Stored data entries
--- START ---

(** A running worker is visible: every heartbeat it sends, however many are lost
    or refused, carries its session, Queue and canonical identity, and the
    server's presence handler accepts it whenever it reads the request back:
    its checks pass, so it asks for the Queue and records the heartbeat. *)
Theorem presence_accepted args host queue_id session_id fuel tr t pre subject request x post :
  presentable args host -> progresses (run_presence_heartbeat fuel args host queue_id session_id) tr t ->
  tr = (pre ++ Awaited (SendHeartbeat subject request) x :: post)%list ->
  request = presence_of args host queue_id session_id
  /\ forall reply payload, heartbeat_from_slice payload = Some request ->
     handle_presence {| nm_subject := subject; nm_reply := Some reply; nm_payload := payload |}
     = ask (FindQueue queue_id) (fun _ => ask (RecordWorkerHeartbeat request) (fun _ => respond reply (RFlag true))).
Proof.
  intros Hp Ht E. pose proof (obeys_trace _ _ _ _ [] _ _ _ _ _ (presence_loop_rule fuel _ _ []) Ht E) as [-> ->]. split; [done|].
  intros reply payload Hr. unfold handle_presence. cbn [nm_reply nm_subject nm_payload]. rewrite Hr.
  destruct Hp as [(Hq & Hqu & Hw & Hwu) Hp]. rewrite presence_token by (by apply token_without_dot).
  cbn [parsed ok_or unless]. by rewrite presence_valid.
Qed.

End Presence.

(** ** Events are numbered without gaps *)

Fixpoint timeline_run (events : list (Instant * ExecutionEvent)) (t : ExecutionTimeline) : list ExecutionEventEnvelope :=
  match events with
  | [] => []
  | (now, event) :: events => let '(envelope, t) := timeline_emit now event t in envelope :: timeline_run events t
  end.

--- END ---

Prompt:
Restate word for word the entries above, starting at the line with "reply (RFlag true)))." and ending at the line with "End Presence.", inclusive, and no others.

Solution to the exercise:
     = ask (FindQueue queue_id) (fun _ => ask (RecordWorkerHeartbeat request) (fun _ => respond reply (RFlag true))).
Proof.
  intros Hp Ht E. pose proof (obeys_trace _ _ _ _ [] _ _ _ _ _ (presence_loop_rule fuel _ _ []) Ht E) as [-> ->]. split; [done|].
  intros reply payload Hr. unfold handle_presence. cbn [nm_reply nm_subject nm_payload]. rewrite Hr.
  destruct Hp as [(Hq & Hqu & Hw & Hwu) Hp]. rewrite presence_token by (by apply token_without_dot).
  cbn [parsed ok_or unless]. by rewrite presence_valid.
Qed.

End Presence.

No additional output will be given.